Jakarta: Kebijakan Menteri Dalam Negeri Tjahjo Kumolo melantik Komjen M.Iriawan sebagai Pj Gubernur Jawa Barat secara undang-undang bisa diperdebatkan keabsahannya. Namun, secara politis keputusan ini dinilai sebagai blunder.
Jeirry menilai keputusan menempati Iriawan di Jawa Barat ada kalkulasi politik kedepannya. Mengingat, Jawa Barat sebagai barometer politik nasional yang mendominasi 18 persen suara nasional saat pemilu nanti.
"Dalam kaitan dengan ini Pilkada Jabar kepentingan bukan Pilkada Jabar. Tapi pemilu 2019. Ini bisa jadi ruang untuk memobilisasi banyak kekuatan yang ingin upaya politik di 2019," kata Pengamat pemilu Komite Pemilih Indonesia (TePi) Jeirry Sumampow dalam diskusi 'Netralitas TNI-Polri' di kawasan Menteng, Jakarta Pusat, Jumat, 22 Juni 2018.

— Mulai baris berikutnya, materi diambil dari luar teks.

Lemma first_block s W :
  kernel_up s W [] [] -> next_virtual (pmm s) + 4096 <= page_limit -> stocked 1 s ->
  exists p s1, opened s s1 W p.
Proof.
  intros HU Hnv Hst. pose proof HU as [[HL HP _] HUs HV _ Hc].
  pose proof (hl_inv _ _ _ HL) as Hi.
  destruct (allocate_page_ok page_limit ltac:(lia) 3 s W Hi)
    as [(Hno & _)|(p & s1 & R & HP1 & HT & Hp & Hpa & Hpl & _ & Hd & Hrd & Hnv1 & f & s2 & R2 & Hl & _)];
    [by right|right; by split|done|].
  assert (frames_left 1 s s1) as Hleft.
  { destruct (take_frame_ok _ s W Hi) as [[R0 Hno]|(f' & s'' & Rf & _ & _ & _ & _ & _ & _ & _ & HF)];
      [by destruct Hno|]. rewrite R2 in Rf. injection Rf as <- <-.
    apply (frames_left_add 1 0 _ s s2); try done. by apply frames_left_live. }
  pose proof HT as [(_ & Ep & Ecs & _) _].
  destruct (first_page_ok s W 3 p s1 HL R) as (s3 & R3 & HL3 & (m & E3) & K3 & T3).
  { apply (got_page_ok s W 3); [exact Hi|by right|right; by split|done|lia]. }
  assert (spared s s3) as HS.
  { transitivity s1; [by apply page_taken_spared|]. split; [|by rewrite E3].
    apply (touches_undisturbed _ _ _ _ T3). by rewrite E3. }
  destruct (procs_list_grow s s3 W (with_page W p) [] HP) as [HP3 _];
    [apply (heap_window _ _ _ HL3)|by intros x; left|by rewrite E3|by intros q x ?%elem_of_nil|].
  exists p, s3. split; try done.
  - split.
    + split; [exact HL3|exact HP3|constructor].
    + apply (userland_undisturbed page_limit ltac:(lia) s s3 W _ HUs); [exact (hl_inv _ _ _ HL3)|apply HS].
    + intros x Hx. left. by apply HV.
    + intros x Hx (b & ->%list_elem_of_singleton & Hb)%Exists_exists. apply (Hd x); [exact Hb|by apply HV].
    + rewrite E3. simpl. by rewrite Ecs.
  - intros size Hsize. unfold Heap.kmalloc.
    rewrite (proj2 (orb_false_iff (4096 <? size) (size =? 0))) by lia.
    change (Heap.default_flag 3) with 3. run_with R3.
    assert (Heap.first_page 3 s3 = Ok tt s3) as R4; [|by run_with R4].
    unfold Heap.first_page, Heap.get_heap_head. rewrite gets_bind, E3. simpl.
    by rewrite (proj2 (Z.eqb_neq p 0)) by lia.
  - by rewrite E3.
  - apply (frames_left_add 1 0 _ s s1); try done. apply frames_left_pmm; [done|]. by rewrite E3.
  - by rewrite E3.
Qed.
(* ===== verification/Kernel.v ===== *)
(** The interrupt handlers and the main function: kernel/kernel.c.

    Code that waits for an interrupt is given what the interrupts do while it
    waits, the action [interrupt]. *)

From S2P Require Import Prelude Machine State Mmu Window PageSource Vga MemMap Paging MemLib Heap Descriptors Devices Process Switch Spawn Elf Syscall.

(** More addresses of the image: the assembly entry points, the embedded
    program and the functions whose address the code takes. *)
Class Image := {
  irq0_addr : Z;
  isr8_addr : Z;
  isr13_addr : Z;
  isr14_addr : Z;
  syscall_handler_addr : Z;
  keyboard_isr_addr : Z;
  elf_test_start : Z;
  user_main_addr : Z;
  uptime_task_addr : Z
}.

Module Kernel.

Definition TIME_POS : Z := 160.
Definition up_pos : Z := 0.
Definition start_pos : Z := 240.
Definition COMMAND_SIZE : Z := 128.
Definition space : Z := 80.

Definition remap_pic : K unit :=
  outb 0x20 0x11;;
  outb 0xA0 0x11;;
  outb 0x21 0x20;;
  outb 0xA1 0x28;;
  outb 0x21 0x04;;
  outb 0xA1 0x02;;
  outb 0x21 0x01;;
  outb 0xA1 0x01;;
  outb 0x21 0x00;;
  outb 0xA1 0x00.

Definition get_i : K Z := gets (fun s => cur_i (console s)).
Definition get_j : K Z := gets (fun s => cur_j (console s)).
Definition set_last_key (c : Z) : K unit :=
  modify (set_keys (fun k => KeyState c (command k) (command_index k) (command_ready k))).
Definition set_command_ready (r : Z) : K unit :=
  modify (set_keys (fun k => KeyState (last_key k) (command k) (command_index k) r)).
Definition set_command_index (n : Z) : K unit :=
  modify (set_keys (fun k => KeyState (last_key k) (command k) n (command_ready k))).
(** [command[k] = c]: the array ends at [COMMAND_SIZE]. *)
Definition command_put (k c : Z) : K unit :=
  if (0 <=? k) && (k <? COMMAND_SIZE) then
    modify (set_keys (fun r => KeyState (last_key r) (<[Z.to_nat k := u8 c]> (command r))
                                        (command_index r) (command_ready r)))
  else undefined.
(** [command[command_index++] = c] *)
Definition command_push (c : Z) : K unit :=
  n ← gets (fun s => command_index (keys s));
  set_command_index (n + 1);;
  command_put n c.

(** [move(i)] *)
Definition move_i : K unit := i ← get_i; Vga.move i.
(** [add_line()]: the call passes no cursor where the function reads one. *)
Definition add_line_no_argument : K unit := undefined.

Definition keyboard_handler : K unit :=
  c ← Keyboard.read;
  set_last_key c;;
  i ← get_i;
  (if 2000 <=? i then add_line_no_argument else mret tt);;
  if c =? 0 then mret tt else
  (if c =? 10 then
     i ← get_i; Vga.set_i (i + space);;
     i ← get_i; j ← get_j; Vga.set_i (i - j);;
     move_i;;
     Vga.set_j 0;;
     n ← gets (fun s => command_index (keys s)); command_put n 0;;
     set_command_ready 1
   else if c =? 32 then
     i ← get_i; Vga.set_i (i + 1);;
     j ← get_j; Vga.set_j (j + 1);;
     move_i;;
     command_push c
   else if c =? 8 then
     i ← get_i; Vga.set_i (i - 1);;
     j ← get_j; Vga.set_j (j - 1);;
     i ← get_i; Vga.clear i;;
     move_i;;
     n ← gets (fun s => command_index (keys s)); command_put n 0
   else if c =? Keyboard.KEY_UP then
     i ← get_i; Vga.set_i (i - 80);;
     move_i
   else if c =? Keyboard.KEY_DOWN then
     i ← get_i; Vga.set_i (i + 80);;
     i ← get_i; (if 2000 <=? i then add_line_no_argument else mret tt);;
     move_i
   else if c =? Keyboard.KEY_LEFT then
     i ← get_i; Vga.set_i (i - 1);;
     move_i
   else if c =? Keyboard.KEY_RIGHT then
     i ← get_i; Vga.set_i (i + 1);;
     i ← get_i; (if 2000 <=? i then add_line_no_argument else mret tt);;
     move_i
   else
     i ← get_i; Vga.print c i;;
     i ← get_i; Vga.set_i (i + 1);;
     j ← get_j; Vga.set_j (j + 1);;
     move_i;;
     command_push c);;
  outb 0x20 0x20.

(** [cr2] is the content of the register. *)
Definition fault_handler (vector error_code eip cr2 : Z) : K unit :=
  Vga.print_string_at "FAULT: vector "%string;;
  Vga.print_hex_at vector;;
  Vga.print_string_at NL;;
  Vga.print_string_at "error_code = "%string;;
  Vga.print_hex_at error_code;;
  Vga.print_string_at NL;;
  Vga.print_string_at "eip = "%string;;
  Vga.print_hex_at eip;;
  Vga.print_string_at NL;;
  (if vector =? 14 then
     Vga.print_string_at "CR2 = "%string;;
     Vga.print_hex_at cr2;;
     Vga.print_string_at NL
   else mret tt);;
  Process.halt.

Definition show_seconds : K unit :=
  second ← Pit.get_seconds;
  let pos := TIME_POS in
  Vga.print_number second pos;;
  mret tt.

Definition sleep_process (time : Z) : K unit :=
  c ← Process.get_current;
  Process.set c Process.state Process.PROCESS_BLOCKED;;
  c ← Process.get_current;
  t ← gets ticks;
  Process.set c Process.wake (t + time).

Section handlers.
Context `{Fuel}.

Definition irq0_handler (regs : Z) : K unit :=
  modify (set_ticks (fun t => u32 (t + 1)));;
  outb 0x20 0x20;;
  c ← Process.get_current;
  l ← Process.get_list;
  if (c =? 0) || (l =? 0) then mret tt else
  Process.wake_processes;;
  Syscall.sys_yield regs.

End handlers.

Section waiting.
Context (interrupt : K unit).

(** [while (ticks < time + start);]: the sum of two [int]s compared with an
    [unsigned long]. *)
Fixpoint sleep_loop (n : nat) (until : Z) : K unit :=
  match n with
  | O => no_fuel
  | S n' =>
      t ← gets ticks;
      if t <? until then interrupt;; sleep_loop n' until else mret tt
  end.
Definition sleep `{Fuel} (time : Z) : K unit :=
  start ← gets ticks;
  sleep_loop fuel (u32 (time + start)).

(** One turn of the endless loop of [uptime_task]; the result is [last]. *)
Definition uptime_turn (last : Z) : K Z :=
  t ← gets ticks;
  let sec := t / 100 in
  if negb (sec =? last) then
    Vga.print_time_message "Up Time"%string up_pos;;
    show_seconds;;
    mret sec
  else mret last.

Fixpoint sleeping (n : nat) : K unit :=
  match n with
  | O => no_fuel
  | S n' =>
      c ← Process.get_current;
      st ← Process.get c Process.state;
      if negb (st =? Process.PROCESS_READY) then hlt;; interrupt;; sleeping n' else mret tt
  end.
Definition test_sleep `{Fuel} : K unit :=
  Vga.print_string_at ("sleepy: about to sleep" ++ NL)%string;;
  start ← gets ticks;
  sleep_process 2000;;
  sleeping fuel;;
  Vga.print_string_at "sleepy: woke up! ticks elapsed = "%string;;
  t ← gets ticks;
  Vga.print_number_at (u32 (t - start));;
  Vga.print_string_at NL.

(** The loop of [switch_mode]: [true] when F10 was pressed in time. *)
Fixpoint choosing (n : nat) (until : Z) : K bool :=
  match n with
  | O => no_fuel
  | S n' =>
      t ← gets ticks;
      if t <? until then
        k ← gets (fun s => last_key (keys s));
        if k =? Keyboard.KEY_F10 then mret true
        else hlt;; interrupt;; choosing n' until
      else mret false
  end.
Definition switch_mode `{Fuel} : K Z :=
  set_last_key Keyboard.KEY_NONE;;
  t ← gets ticks;
  Vga.print_string_at "click f10 if you want to stay in the bios"%string;;
  f10 ← choosing fuel (u32 (t + 300));
  Vga.set_i 400;;
  Vga.set_j 0;;
  mret (if f10 : bool then 0 else 1).

Section main.
Context `{Layout} `{Image} `{Fuel}.

(** The part of [kernel] before the choice of mode. *)
Definition start_devices : K unit :=
  Vga.clear_screen;;
  Vga.print_time_message "start os"%string start_pos;;
  Vga.print_string_at ("Before paging " ++ NL)%string;;
  Descriptors.init_gdt;;
  Descriptors.set_idt_ptr (TablePtr (8 * 256 - 1) idt_addr);;
  remap_pic;;
  outb 0x21 0xFC;;
  Descriptors.add 32 irq0_addr 0x8E;;
  Descriptors.add 8 isr8_addr 0x8E;;
  Descriptors.add 13 isr13_addr 0x8E;;
  Descriptors.add 14 isr14_addr 0x8E;;
  Descriptors.add 0x80 syscall_handler_addr 0xEE;;
  Descriptors.add 33 keyboard_isr_addr 0x8E;;
  Descriptors.load_idt idt_ptr_addr;;
  sti;;
  Pit.pit_init 11931.

(** [restore_esp(current_process)] does not return. *)
Definition stay_in_bios : K unit :=
  Vga.clear_screen;;
  Vga.print_string_at ("Staying in BIOS mode. Halting..." ++ NL)%string;;
  Vga.print_string_at "from the bios"%string;;
  Process.create_process uptime_task_addr Process.PROCESS_KERNEL;;
  c ← Process.get_current;
  Process.restore_esp c.

Definition kernel : K unit :=
  start_devices;;
  choice ← switch_mode;
  (if choice =? 0 then stay_in_bios else mret tt);;
  Paging.init_virtual_allocator;;
  Paging.build_first_page;;
  Vga.print_string_at NL;;
  Paging.load_page_directory page_directory_addr;;
  Paging.enable_paging;;
  let file := elf_test_start in
  Vga.print_hex_at file;;
  p ← Elf.create_elf_process file;
  (if negb (p =? 0) then
     Vga.print_string_at ("ELF process loaded successfully" ++ NL)%string;;
     Vga.print_hex_at p
   else mret tt);;
  choice ← switch_mode;
  Vga.clear_screen;;
  if choice =? 1 then
    Process.create_process user_main_addr Process.PROCESS_USER;;
    c ← Process.get_current;
    Process.restore_esp c
  else mret tt.

End main.
End waiting.
End Kernel.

Baca: Kemendagri tak Gentar Angket DPR
Meski secara UU Mendagri berargumen sudah sesuai UU, jauh secara politis keputusan yang sangat tidak bijak. Keputusan ini justru menimbulkan kegaduhan baru di Pilkada Jawa Barat yang relatif tenang sebelumya.
Padahal, indeks kerawanan Pilkada status Jawa Barat sebagai daerah rawan sudah dicabut. Ia khawatir setelah pelantikan Iriawan ini potensi munculnya kerawanan konflik di Pilkada Jawa Barat kembali muncul.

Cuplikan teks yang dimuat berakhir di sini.